FOLLOWING the great success of the production of Women in Mind last year which was the winner of the NODA (National Operatic and Dramatic Association) best drama award, the latest production of London Wall marks a bit of a change for Newcastle Emlyn’s Attic Players.

The play is the first period drama it has produced for some years and is a great play.

The action of London Wall is set in a firm of solicitors in 1931, at a time when there were 2.7 million people unemployed in the UK. This dramatic comedy shows the situation many women faced: a life of low-wage drudgery in offices, from which matrimony offered the only escape.

The play is full of strong characters; in particular, it focuses on the dilemma faced by 19-year-old newcomer Pat, who is pursued avidly by the office Casanova and rather less diligently by a downstairs shipping clerk.

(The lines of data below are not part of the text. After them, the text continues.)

Lemma civil_year_range z :
  0 <= z <= 2932896 -> 0 <= (civil_from_days z).1.1 <= 9999.
Proof.
  intros Hz. unfold civil_from_days, civil_of_doe.
  set (w := z + 719468). assert (w = z + 719468) as Hz' by done.
  assert (0 <= w mod 146097 < 146097) as Hdoe by (apply Z.mod_pos_bound; lia).
  assert (w = 146097 * (w / 146097) + w mod 146097) as Hw by (apply Z.div_mod; lia).
  set (doe := w mod 146097) in *. set (e := w / 146097) in *.
  fold (yoe_of doe). fold (year_start (yoe_of doe)).
  pose proof (yoe_range doe Hdoe) as Hyoe. pose proof (doy_range doe Hdoe) as Hdoy.
  cbv beta zeta. simpl.
  set (doy := doe - year_start (yoe_of doe)) in *.
  assert (4 <= e <= 24) as He by lia.
  destruct (decide (e = 24 /\ yoe_of doe = 399)) as [[-> H399]|Hn].
  - unfold year_start in doy. rewrite H399 in *.
    assert (doy <= 305).
    { unfold doy. rewrite H399. change (399 / 4) with 99.
      change (399 / 100) with 3. lia. }
    assert ((5 * doy + 2) / 153 < 10) by (apply Z.div_lt_upper_bound; lia).
    assert (0 <= (5 * doy + 2) / 153) by (apply Z.div_pos; lia).
    destruct (Z.ltb_spec ((5 * doy + 2) / 153) 10); [|lia].
    destruct (Z.leb_spec ((5 * doy + 2) / 153 + 3) 2); lia.
  - match goal with |- context [if ?b then 1 else 0] => destruct b end; lia.
Qed.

As a warning of the awful fate that may await her, we see Miss Janus, still slaving away for three quid a week and with a very uncertain future in the marriage stakes.

There is plenty of humour and the play’s writer, John Van Druten, has some shrewd things to say about sexual double standards and the desire of the boss that every worker becomes "as nearly as possible an automaton or a machine".

London Wall can be seen at the Attic Theatre, Cawdor Hall, Newcastle Emlyn from July 12-15 (curtain at 7.30pm). Tickets can be obtained from the Attic Players website ( or in person at ‘Fair and Fabulous’ in Newcastle Emlyn.